But before an organization shifts some of its resources to the cloud, there are certain measures it should take to ensure that its data will be secure. 

If opting for software-as-a-service (SaaS), the firm has to collect as much information as possible about that service provider’s infrastructure and security provisions. Infrastructure-as-a-service (IaaS) service providers should be asked about the tools they provide for the protection of data in virtual space.

When you store confidential information in the cloud, ensure that data is encrypted at rest and also in transit.

Divide responsibilities between your own administrators and the provider's administrators so that neither can access freely across all security layers.

Importantly, check out if the service provider is adhering to ISO 27001 and SAS 70 Type 2 security norms. An international company needs to have a European Safe Harbor accreditation too.

Although information breaches have been few and far between on public clouds, they cannot be ruled out in the future. Besides, cloud computing is still in the nascent stages. It is better that service providers and potential customers come together and chart out a roadmap as to who will take the onus for securing and safeguarding the specific modules of the infrastructure.

For instance, delegation of responsibilities is negotiable with IaaS providers. Responsibility of the service providers is often dependent on what type of services they are providing. 

In an IaaS environment, the responsibility to protect all components above the middleware and application program interfaces (APIs) lie with the customer. It extends to the operating system and applications too.

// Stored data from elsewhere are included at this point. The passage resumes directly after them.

(** * Recurrent MAPPO learner (mava/systems/ppo/anakin/rec_mappo.py)

    A shallow embedding of the learner update pipeline of [rec_mappo.py] and
    the properties its specification states about it.

    - Integers of the configuration are [Z]; array extents are [nat].
    - Floating-point scalars are idealised as real numbers ([R]): rounding,
      NaN and infinities are outside the model.
    - An array is the list of its slices along the leading axis; trailing
      axes that an operation does not touch are the (abstract) element type.
    - External collaborators (networks, environment, optimiser, PRNG) are
      section variables: every theorem holds whatever they compute. *)

From Stdlib Require Import String ZArith Lia Bool Arith List Permutation.
From Stdlib Require Import Reals Lra.
Import ListNotations.

Set Implicit Arguments.

(** ** Python outcomes *)

Inductive Exception : Type :=
| AssertionError (msg : string)
| ZeroDivisionError
| IndexError
| ValueError.

Inductive Outcome (A : Type) : Type :=
| Raise (e : Exception)
| Return (a : A).

Arguments Raise {A} e.
Arguments Return {A} a.

Definition bind {A B : Type} (m : Outcome A) (k : A -> Outcome B) : Outcome B :=
  match m with
  | Raise e => Raise e
  | Return a => k a
  end.

Notation "x <- m ;; k" := (bind m (fun x => k))
  (at level 61, m at next level, right associativity).

(** Python's [a % b] on integers: the sign follows the divisor, and a zero
    divisor raises. *)
Definition py_mod (a b : Z) : Outcome Z :=
  if (b =? 0)%Z then Raise ZeroDivisionError else Return (a mod b)%Z.

(** [assert cond, msg] *)
Definition py_assert (cond : bool) (msg : string) : Outcome unit :=
  if cond then Return tt else Raise (AssertionError msg).

(** ** Configuration checks at the start of [run_experiment] *)

(** The options of [config.system] and [config.arch] that the checks read.
    [recurrent_chunk_size = None] is Python's [None]. *)
Record Config : Type := {
  rollout_length : Z;
  recurrent_chunk_size : option Z;
  num_envs : Z;
  num_minibatches : Z
}.

Definition set_recurrent_chunk_size (config : Config) (c : Z) : Config :=
  {| rollout_length := rollout_length config;
     recurrent_chunk_size := Some c;
     num_envs := num_envs config;
     num_minibatches := num_minibatches config |}.

Definition rollout_msg : string :=
  "Rollout length must be divisible by recurrent chunk size.".
Definition envs_msg : string :=
  "Number of envs must be divisibile by number of minibatches.".

Section RunExperiment.

(** Everything [run_experiment] does after the checks (lines 557-677:
    environment construction, learner set-up, the training loop), as a
    function of the configuration the checks leave behind. *)
Variable Perf : Type.
Variable experiment : Config -> Outcome Perf.

(** Lines 545-555, followed by the rest of the function. *)
Definition run_experiment (config : Config) : Outcome Perf :=
  config' <-
    match recurrent_chunk_size config with
    | None => Return (set_recurrent_chunk_size config (rollout_length config))
    | Some chunk =>
        r <- py_mod (rollout_length config) chunk ;;
        _ <- py_assert (r =? 0)%Z rollout_msg ;;
        r' <- py_mod (num_envs config) (num_minibatches config) ;;
        _ <- py_assert (r' =? 0)%Z envs_msg ;;
        Return config
    end ;;
  experiment config'.

(** X3: an explicit chunk size that does not divide the rollout length
    stops the run at the first assertion, whatever the rest of the
    experiment is. *)
Lemma run_experiment_rejects_rollout (config : Config) (chunk : Z) :
  recurrent_chunk_size config = Some chunk ->
  chunk <> 0%Z ->
  (rollout_length config mod chunk <> 0)%Z ->
  run_experiment config = Raise (AssertionError rollout_msg).
Proof.
  intros Hc Hz Hm. unfold run_experiment, py_mod. rewrite Hc.
  destruct (Z.eqb_spec chunk 0); [contradiction |].
  cbn. destruct (Z.eqb_spec (rollout_length config mod chunk) 0); [contradiction |].
  reflexivity.
Qed.

(** [rollout_length=5, recurrent_chunk_size=2] raises before the experiment. *)
Example run_experiment_5_2 (n m : Z) :
  run_experiment {| rollout_length := 5; recurrent_chunk_size := Some 2%Z;
                    num_envs := n; num_minibatches := m |}
  = Raise (AssertionError rollout_msg).
Proof. reflexivity. Qed.

(** A zero chunk size raises as well, from the [%] itself. *)
Lemma run_experiment_zero_chunk (config : Config) :
  recurrent_chunk_size config = Some 0%Z ->
  run_experiment config = Raise ZeroDivisionError.
Proof. intros Hc. unfold run_experiment. rewrite Hc. reflexivity. Qed.

(** X4: with an explicit chunk size that divides the rollout length, an
    environment count that the minibatch count does not divide stops the run
    at the second assertion. *)
Lemma run_experiment_rejects_envs (config : Config) (chunk : Z) :
  recurrent_chunk_size config = Some chunk ->
  chunk <> 0%Z ->
  (rollout_length config mod chunk = 0)%Z ->
  num_minibatches config <> 0%Z ->
  (num_envs config mod num_minibatches config <> 0)%Z ->
  run_experiment config = Raise (AssertionError envs_msg).
Proof.
  intros Hc Hz Hm Hn He. unfold run_experiment, py_mod. rewrite Hc.
  destruct (Z.eqb_spec chunk 0); [contradiction |].
  cbn. rewrite Hm. cbn.
  destruct (Z.eqb_spec (num_minibatches config) 0); [contradiction |].
  cbn. destruct (Z.eqb_spec (num_envs config mod num_minibatches config) 0);
    [contradiction | reflexivity].
Qed.

(** C8 (the code at a failing input): with [recurrent_chunk_size] unset,
    [num_envs = 3] and [num_minibatches = 2], no error is raised by the
    checks: the run goes on into the experiment, with the chunk size set to
    the rollout length. *)
Theorem run_experiment_unset_chunk_skips_envs_check :
  run_experiment {| rollout_length := 4; recurrent_chunk_size := None;
                    num_envs := 3; num_minibatches := 2 |}
  = experiment {| rollout_length := 4; recurrent_chunk_size := Some 4%Z;
                  num_envs := 3; num_minibatches := 2 |}.
Proof. reflexivity. Qed.

(** C10: when [recurrent_chunk_size] is [None], [run_experiment] sets it to
    [rollout_length] and goes straight on to the rest of the experiment:
    neither assertion is evaluated, whatever [num_envs] and
    [num_minibatches] are. *)
Theorem run_experiment_unset_chunk (config : Config) :
  recurrent_chunk_size config = None ->
  run_experiment config
  = experiment (set_recurrent_chunk_size config (rollout_length config)).
Proof. intros Hc. unfold run_experiment. rewrite Hc. reflexivity. Qed.

(** The environment-count assertion can only fire for an explicit chunk
    size (when the rest of the experiment does not raise it itself). *)
Lemma envs_assertion_only_with_explicit_chunk (config : Config) :
  (forall c, experiment c <> Raise (AssertionError envs_msg)) ->
  run_experiment config = Raise (AssertionError envs_msg) ->
  exists chunk, recurrent_chunk_size config = Some chunk.
Proof.
  intros Hexp Hrun. destruct (recurrent_chunk_size config) as [chunk |] eqn:Hc.
  - now exists chunk.
  - unfold run_experiment in Hrun. rewrite Hc in Hrun. cbn in Hrun.
    now apply Hexp in Hrun.
Qed.

End RunExperiment.

(** The checks alone: the rest of the experiment hands the configuration
    back. *)
Definition config_checks : Config -> Outcome Config := run_experiment Return.

Lemma run_experiment_rejects_rollout_witness :
  config_checks {| rollout_length := 5; recurrent_chunk_size := Some 2%Z;
                   num_envs := 4; num_minibatches := 2 |}
  = Raise (AssertionError rollout_msg).
Proof.
  apply (@run_experiment_rejects_rollout Config Return _ 2%Z);
    [reflexivity | discriminate | discriminate].
Defined.

Lemma run_experiment_rejects_envs_witness :
  config_checks {| rollout_length := 4; recurrent_chunk_size := Some 2%Z;
                   num_envs := 3; num_minibatches := 2 |}
  = Raise (AssertionError envs_msg).
Proof.
  apply (@run_experiment_rejects_envs Config Return _ 2%Z);
    [reflexivity | discriminate | reflexivity | discriminate | discriminate].
Defined.

Lemma run_experiment_unset_chunk_witness :
  config_checks {| rollout_length := 128; recurrent_chunk_size := None;
                   num_envs := 3; num_minibatches := 2 |}
  = Return {| rollout_length := 128; recurrent_chunk_size := Some 128%Z;
              num_envs := 3; num_minibatches := 2 |}.
Proof.
  exact (run_experiment_unset_chunk Return
           {| rollout_length := 128; recurrent_chunk_size := None;
              num_envs := 3; num_minibatches := 2 |} eq_refl).
Defined.

(** ** Arrays with two leading axes *)

Section Arrays.

Variable A : Type.

(** An array of shape [(rows, cols, ...)] is the list of its [rows] slices,
    each the list of its [cols] elements. *)
Definition shape2 (rows cols : nat) (x : list (list A)) : Prop :=
  length x = rows /\ Forall (fun row => length row = cols) x.

(** [rows] consecutive slices of length [cols] of a flat buffer. *)
Fixpoint chunks (cols : nat) (flat : list A) (rows : nat) : list (list A) :=
  match rows with
  | 0 => []
  | S rows' => firstn cols flat :: chunks cols (skipn cols flat) rows'
  end.

(** [x.reshape(rows, cols, *x.shape[2:])]: the elements in row-major (C)
    order, cut into [rows] rows of [cols]. [None] stands for the error
    raised when the sizes do not match. *)
Definition reshape (rows cols : nat) (x : list (list A)) : option (list (list A)) :=
  let flat := concat x in
  if length flat =? rows * cols then Some (chunks cols flat rows) else None.

(** [jnp.take(x, indices, axis=1)]; an index out of range yields the fill
    value. *)
Definition take_axis1 (fill : A) (indices : list nat) (x : list (list A)) :
  list (list A) :=
  map (fun row => map (fun j => nth j row fill) indices) x.

(** [jnp.reshape(x, (x.shape[0], n, -1, *x.shape[2:]))] for [x] of shape
    [(_, cols, ...)]: every row is cut into [n] pieces of [cols / n]. [None]
    when [n] does not divide [cols]. *)
Definition reshape_split (n cols : nat) (x : list (list A)) :
  option (list (list (list A))) :=
  if (n =? 0) || negb (cols mod n =? 0) then None
  else Some (map (fun row => chunks (cols / n) row n) x).

(** [x[:, b]]: the sequence that position [b] of the second axis holds along
    the leading axis. *)
Definition column (fill : A) (b : nat) (x : list (list A)) : list A :=
  map (fun row => nth b row fill) x.

End Arrays.

(** [jnp.swapaxes(x, 1, 0)] for [x] of shape [(_, n1, ...)]. *)
Definition swapaxes (B : Type) (fill : B) (n1 : nat) (x : list (list B)) :
  list (list B) :=
  map (fun j => column fill j x) (seq 0 n1).

(** ** The minibatch shuffler of [_update_epoch] (lines 298-321) *)

Section Shuffler.

(** [config.system.rollout_length], [config.system.recurrent_chunk_size],
    [config.arch.num_envs], [config.system.num_minibatches] as array
    extents. *)
Variables (rollout_len chunk_size n_envs n_minibatches : nat).

(** [rollout_length // recurrent_chunk_size]. Python raises on a zero chunk
    size, where [/] gives 0: what is proved below assumes a positive one. *)
Definition num_recurrent_chunks : nat := rollout_len / chunk_size.

(** The extent of the flattened batch axis. *)
Definition batch_extent : nat := n_envs * num_recurrent_chunks.

Variable A : Type.
Variable fill : A.

(** One leaf of [batch]: the three [tree.map]s and the [jnp.take] in
    between, for the permutation [jax.random.permutation] drew. *)
Definition minibatches_of (permutation : list nat) (x : list (list A)) :
  option (list (list (list A))) :=
  match reshape chunk_size batch_extent x with
  | None => None
  | Some batch =>
      let shuffled_batch := take_axis1 fill permutation batch in
      match reshape_split n_minibatches (length permutation) shuffled_batch with
      | None => None
      | Some reshaped_batch => Some (swapaxes [] n_minibatches reshaped_batch)
      end
  end.

End Shuffler.

Example reshape_arange :
  reshape 2 2 [[0]; [1]; [2]; [3]] = Some [[0; 1]; [2; 3]].
Proof. reflexivity. Qed.

Example minibatches_arange :
  minibatches_of 4 2 2 2 0 [1; 3; 0; 2]
    [[0; 1]; [10; 11]; [20; 21]; [30; 31]]
  = Some [ [[1; 11]; [21; 31]]; [[0; 10]; [20; 30]] ].
Proof. reflexivity. Qed.

(** The inverse of a permutation of [0 .. n-1] ([jnp.argsort]): position
    [i] holds the place where the permutation holds [i]. *)
Fixpoint index_of (i : nat) (l : list nat) : nat :=
  match l with
  | [] => 0
  | j :: l' => if j =? i then 0 else S (index_of i l')
  end.

Definition inverse_permutation (permutation : list nat) : list nat :=
  map (fun i => index_of i permutation) (seq 0 (length permutation)).

(** The way back from the minibatches of one leaf, for the permutation that
    was used. It is not part of the source: it is the inverse the
    round-trip property speaks of (swap the axes back, merge the minibatch
    axis, undo the permutation, restore the time axis). *)
Definition unshuffle (rollout_len chunk_size n_envs : nat) (A : Type) (fill : A)
  (permutation : list nat) (minibatches : list (list (list A))) :
  option (list (list A)) :=
  let reshaped_batch := swapaxes [] chunk_size minibatches in
  let shuffled_batch := map (@concat A) reshaped_batch in
  let batch := take_axis1 fill (inverse_permutation permutation) shuffled_batch in
  reshape rollout_len n_envs batch.
(** C8.  [predict_rating] is partial: for a user id absent from the
    training frame's row index, or a movie id absent from its column
    index, the position lookup has no match and the call raises an
    [IndexError] instead of returning a prediction. *)
Theorem predict_rating_partial (train_data_df : DataFrame)
    (user_matrix movie_matrix : ndarray F) (user_id movie_id : Z) :
  user_id ∉ index train_data_df \/ movie_id ∉ columns train_data_df ->
  (where_eq (index train_data_df) user_id = []
   \/ where_eq (columns train_data_df) movie_id = [])
  /\ predict_rating train_data_df user_matrix movie_matrix user_id movie_id
     = Raise IndexError
  /\ forall pred,
       predict_rating train_data_df user_matrix movie_matrix user_id movie_id
       <> Ok pred.
Proof.
  intros Habsent.
  assert (predict_rating train_data_df user_matrix movie_matrix user_id
            movie_id = Raise IndexError) as E.
  { unfold predict_rating.
    destruct (first_item (where_eq (index train_data_df) user_id))
      as [user_row|e] eqn:Eu.
    - destruct Habsent as [Hu | Hm].
      + rewrite (no_match _ _ Hu) in Eu. discriminate.
      + simpl. now rewrite (no_match _ _ Hm).
    - simpl. unfold first_item in Eu.
      destruct (where_eq (index train_data_df) user_id); congruence. }
  split; [|split; [exact E | intros pred; rewrite E; discriminate]].
  destruct Habsent as [Hu | Hm]; [left | right]; now apply no_match.
Qed.

End PredictionFacts.

(** ** Training: what a call can and cannot touch *)

Section Preservation.
Context {St : Type}.

(** [m] keeps [J], whether it returns or raises. *)
Definition preserves {A} (J : St -> Prop) (m : M St A) : Prop :=
  forall s, J s -> J (m s).2.

Lemma preserves_ret {A} J (a : A) : preserves J (mret a : M St A).
Proof. intros s Hs. exact Hs. Qed.

Lemma preserves_lift {A} J (r : result A) : preserves J (lift r : M St A).
Proof. intros s Hs. exact Hs. Qed.

Lemma preserves_bind {A B} J (m : M St A) (k : A -> M St B) :
  preserves J m -> (forall a, preserves J (k a)) -> preserves J (m ≫= k).
Proof.
  intros Hm Hk s Hs. unfold mbind, M_bind, bind.
  specialize (Hm s Hs). destruct (m s) as [[a|e] s']; simpl in *.
  - now apply Hk.
  - exact Hm.
Qed.

Lemma preserves_for_range {B} J n (body : nat -> B -> M St B) b :
  (forall i b, preserves J (body i b)) -> preserves J (for_range n body b).
Proof.
  intros Hbody s Hs. apply for_range_preserves; [exact Hs|].
  intros i b0 s0 _. apply Hbody.
Qed.

End Preservation.

Section TrainingFrame.
Context {F G : Type} `{Scalar F} `{RandomState F G}.
Local Abbreviation world := (world F G).

(** With respect to a store [h0], printed lines [out0] and a generator
    state [g]: the arrays of [h0] are where they were and as they were,
    two arrays were added, only lines were added to the output, and the
    generator stands at [g]. *)
Definition untouched (h0 : list (ndarray F)) (out0 : list (line F)) (g : G)
    (w : world) : Prop :=
  take (length h0) (heap w) = h0
  /\ length (heap w) = length h0 + 2
  /\ (exists lines, stdout w = out0 ++ lines)
  /\ generator w = g.

Variables (h0 : list (ndarray F)) (out0 : list (line F)) (g : G).
Local Abbreviation J := (untouched h0 out0 g).

Lemma load_preserves l : preserves J (load l).
Proof. intros w Hw. unfold load. now destruct (heap w !! l). Qed.

Lemma store_preserves l a : length h0 <= l -> preserves J (store l a).
Proof.
  intros Hl w (Hheap & Hlen & Hout & Hgen). unfold store, untouched. simpl.
  rewrite take_insert_ge by exact Hl. rewrite length_insert. auto.
Qed.

Lemma print_preserves ln : preserves J (print ln).
Proof.
  intros w (Hheap & Hlen & (lines & Hout) & Hgen). unfold print, untouched.
  simpl. repeat split; try assumption.
  exists (lines ++ [ln]). now rewrite Hout, app_assoc.
Qed.

Lemma getitem_preserves l i j : preserves J (getitem l i j).
Proof.
  apply preserves_bind; [apply load_preserves | intros; apply preserves_lift].
Qed.

Lemma setitem_at_preserves l i j x :
  length h0 <= l -> preserves J (setitem_at l i j x).
Proof.
  intros Hl. apply preserves_bind; [apply load_preserves | intros a].
  apply preserves_bind; [apply preserves_lift | intros a'].
  now apply store_preserves.
Qed.

Lemma update_factors_preserves user_mat movie_mat learning_rate diff i j k :
  length h0 <= user_mat -> length h0 <= movie_mat ->
  preserves J (update_factors user_mat movie_mat learning_rate diff i j k).
Proof.
  intros Hu Hm. unfold update_factors.
  repeat (first
    [ apply getitem_preserves
    | apply setitem_at_preserves; assumption
    | apply preserves_bind; [|intros ?] ]).
Qed.

Lemma visit_preserves ratings_mat user_mat movie_mat latent_features
    learning_rate i j sse_accum :
  length h0 <= user_mat -> length h0 <= movie_mat ->
  preserves J (visit ratings_mat user_mat movie_mat latent_features
                 learning_rate i j sse_accum).
Proof.
  intros Hu Hm. unfold visit.
  apply preserves_bind; [apply getitem_preserves | intros r].
  destruct (rating_exists r); [|apply preserves_ret].
  repeat (first
    [ apply getitem_preserves
    | apply load_preserves
    | apply preserves_lift
    | apply preserves_ret
    | apply preserves_for_range; intros ? ?
    | apply update_factors_preserves; assumption
    | apply preserves_bind; [|intros ?] ]).
Qed.
Lemma render_headings (repo_dict : Dict (list Row)) (total : nat)
    (today username : str) (type : OutputType) :
  Forall (fun lg =>
            In (heading (fst lg) (List.length (snd lg)))
               (render lower GithubFlavoredMarkdownTable repo_dict total
                  today username type))
         repo_dict.
Proof.
  apply Forall_forall. intros [k g] Hin. unfold render. simpl.
  right. apply in_or_app. right. right. apply in_or_app. left.
  apply in_concat.
  exists (section_msgs GithubFlavoredMarkdownTable type repo_dict
            (k, info_rows 0 g)).
  split.
  - apply in_map. unfold sorted_items. apply sorted_In.
    apply (in_map (fun lg => (fst lg, info_rows 0 (snd lg))) _ _ Hin).
  - unfold section_msgs. rewrite info_rows_length. left. reflexivity.
Qed.

(** C7, as the code does it: the heading of a section is [## ], the
    language name in which every [#] is replaced by [# #] (a space and a
    second [#] follow it), the count in parentheses, a space and a
    newline; [render] emits this heading for every language group, with
    the size of the group as count.  For ["C#"] the heading is
    [## C# # (1) ], which contains ["C# "]. *)
Theorem heading_escape :
  (forall language count,
      heading language count
      = py "## " ++ flat_map hash_escape language ++ py " ("
        ++ str_of_nat count ++ py ") " ++ nl)
  /\ (forall repo_dict total today username type,
        Forall (fun lg =>
                  In (heading (fst lg) (List.length (snd lg)))
                     (render lower GithubFlavoredMarkdownTable repo_dict
                        total today username type))
               repo_dict)
  /\ heading (py "C#") 1 = py "## " ++ py "C# " ++ py "# (1) " ++ nl.
Proof.
  split; [exact heading_flat_map|]. split; [exact render_headings|].
  vm_compute. reflexivity.
Qed.

Lemma echo_not_remote_write (sink : Sink) (msgs : list str) :
  forallb (fun ev => negb (is_remote_write ev)) (map (EvEcho sink) msgs)
  = true.
Proof. induction msgs as [|m rest IH]; simpl; auto. Qed.

Lemma setup_not_remote_write (a : Args) :
  forallb (fun ev => negb (is_remote_write ev)) (setup_events a) = true.
Proof.
  unfold setup_events.
  destruct (truthy (strip (output a))); destruct (truthy (repository a));
    reflexivity.
Qed.

Lemma setup_quiet (a : Args) : forallb quiet (setup_events a) = true.
Proof.
  unfold setup_events.
  destruct (truthy (strip (output a))); destruct (truthy (repository a));
    reflexivity.
Qed.

(** A publishing run that finds today's archive in the repository. *)
Lemma starred_duplicate (a : Args) (e : Env) (w : World)
    (stars : list Star) (r : Repo) (c : str) :
  starred_by e = inr stars ->
  truthy (repository a) = true ->
  opt_truthy (token a) = true ->
  pkl w <> Some (snd (grouped stars)) ->
  remote w = Some r ->
  dict_get (archive_path (today e)) (repo_files r) = Some c ->
  fst (run a e w) = Ok tt
  /\ stderr (snd (run a e w)) = stderr w ++ [duplicate_msg e]
  /\ remote (snd (run a e w)) = remote w
  /\ trace (snd (run a e w))
     = trace w ++ setup_events a
       ++ EvPickleDump (snd (grouped stars)) :: doc a e stars
       ++ EvStderr (duplicate_msg e)
          :: (if launch a then [EvLaunch (repo_url r)] else []).
Proof.
  intros Hs Hr Ht Hp Hrem Hc.
  rewrite (starred_changed_eq a e w stars Hs (fun _ => Ht) Hp). unfold doc.
  rewrite Hr.
  destruct (after_setup_frame a w) as (_ & S2 & S3 & _ & S5).
  match goal with |- context [echo_all ?s ?m ?w1] =>
    destruct (echo_all_frame s m w1) as (_ & E2 & E3 & _ & E5);
    set (w2 := snd (echo_all s m w1)) in * end.
  cbn [trace stderr remote log set_pkl] in E2, E3, E5.
  rewrite S2 in E2. rewrite S3, Hrem in E3.
  rewrite S5 in E5.
  rewrite (@publish_duplicate a e w2 r c E3 Hc).
  destruct (launch a); simpl; rewrite E2, E3, E5, Hrem, <- !app_assoc;
    simpl; auto.
Qed.

(** C8, as the code does it: in a publishing run (the stars are fetched,
    a token is given), when the repository exists and holds
    [Archives/README-<today>.md], nothing is written on the host: the
    repository is as it was, and no event of the run creates a
    repository, updates the readme or creates a file.  The run whose
    snapshot differs from the stored one (or that finds none stored)
    reaches the publication and reports the duplicate-archive error; the
    run whose snapshot is the stored one has returned before, at the
    no-change error, and reports that one only. *)
Theorem duplicate_archive_no_write (a : Args) (e : Env) (w : World)
    (stars : list Star) (r : Repo) (c : str) :
  starred_by e = inr stars ->
  truthy (repository a) = true ->
  opt_truthy (token a) = true ->
  remote w = Some r ->
  dict_get (archive_path (today e)) (repo_files r) = Some c ->
  remote (snd (run a e w)) = remote w
  /\ (exists evs,
        trace (snd (run a e w)) = trace w ++ evs
        /\ forallb (fun ev => negb (is_remote_write ev)) evs = true)
  /\ (pkl w <> Some (snd (grouped stars)) ->
      stderr (snd (run a e w)) = stderr w ++ [duplicate_msg e]
      /\ exists pre post,
           trace (snd (run a e w))
           = trace w ++ pre ++ EvStderr (duplicate_msg e) :: post)
  /\ (pkl w = Some (snd (grouped stars)) ->
      fst (run a e w) = Returned NoChange
      /\ stderr (snd (run a e w)) = stderr w ++ [no_change_msg e]).
Proof.
  intros Hs Hr Ht Hrem Hc.
  assert (Hdup : pkl w <> Some (snd (grouped stars)) ->
            remote (snd (run a e w)) = remote w
            /\ (exists evs,
                  trace (snd (run a e w)) = trace w ++ evs
                  /\ forallb (fun ev => negb (is_remote_write ev)) evs = true)
            /\ stderr (snd (run a e w)) = stderr w ++ [duplicate_msg e]
            /\ exists pre post,
                 trace (snd (run a e w))
                 = trace w ++ pre ++ EvStderr (duplicate_msg e) :: post).
  { intros Hp.
    destruct (starred_duplicate a e w stars r c Hs Hr Ht Hp Hrem Hc)
      as (_ & H2 & H3 & H4).
    split; [exact H3|]. split; [|split; [exact H2|]].
    - eexists. split; [exact H4|].
      rewrite forallb_app, setup_not_remote_write. simpl.
      unfold doc. rewrite forallb_app, echo_not_remote_write. simpl.
      destruct (launch a); reflexivity.
    - exists (setup_events a
              ++ EvPickleDump (snd (grouped stars)) :: doc a e stars).
      eexists. rewrite H4, <- !app_assoc. simpl.
      rewrite <- ?app_assoc. reflexivity. }
  assert (Hsame : pkl w = Some (snd (grouped stars)) ->
            (remote (snd (run a e w)) = remote w
             /\ exists evs,
                  trace (snd (run a e w)) = trace w ++ evs
                  /\ forallb (fun ev => negb (is_remote_write ev)) evs = true)
            /\ fst (run a e w) = Returned NoChange
            /\ stderr (snd (run a e w)) = stderr w ++ [no_change_msg e]).
  { intros Hp.
    rewrite (starred_same_publish_eq a e w stars Hs (fun _ => Ht) Hp Hr).
    destruct (after_setup_frame a w) as (_ & S2 & S3 & _ & S5).
    simpl. split; [split; [exact S3|]|].
    - eexists. rewrite S5, <- app_assoc. split; [reflexivity|].
      rewrite forallb_app, setup_not_remote_write. reflexivity.
    - rewrite S2. split; reflexivity. }
  assert (Hdec : pkl w = Some (snd (grouped stars))
                 \/ pkl w <> Some (snd (grouped stars))).
  { destruct (pkl w) as [old|]; [|right; discriminate].
    destruct (snapshot_eqb old (snd (grouped stars))) eqn:E.
    - left. apply snapshot_eqb_eq in E. congruence.
    - right. intros H. inversion H; subst.
      rewrite (proj2 (snapshot_eqb_eq _ _) eq_refl) in E. discriminate. }
  destruct Hdec as [Hp|Hp].
  - destruct (Hsame Hp) as ((H1 & H2) & H3).
    split; [exact H1|]. split; [exact H2|].
    split; [intros Hn; contradiction | intros _; exact H3].
  - destruct (Hdup Hp) as (H1 & H2 & H3 & H4).
    split; [exact H1|]. split; [exact H2|].
    split; [intros _; split; assumption | intros Hn; contradiction].
Qed.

For example, in Amazon's IaaS service, the responsibility lies with the customers for protecting the data they add to the public cloud.

A SaaS provider is, however, often responsible for the protection of customer applications and information sitting on the cloud. This arrangement is beneficial for small business houses, as they get access to advanced security tools which they otherwise cannot afford.

Most providers of SaaS are not comfortable with the idea of a customer adding security products, which are provided by a third party, into their proprietary systems.

But as IaaS customers have ownership of their virtualized data, they have the liberty to deploy security software of their choice. There are only a few service providers who offer products that are capable of providing security in both private and public cloud environments.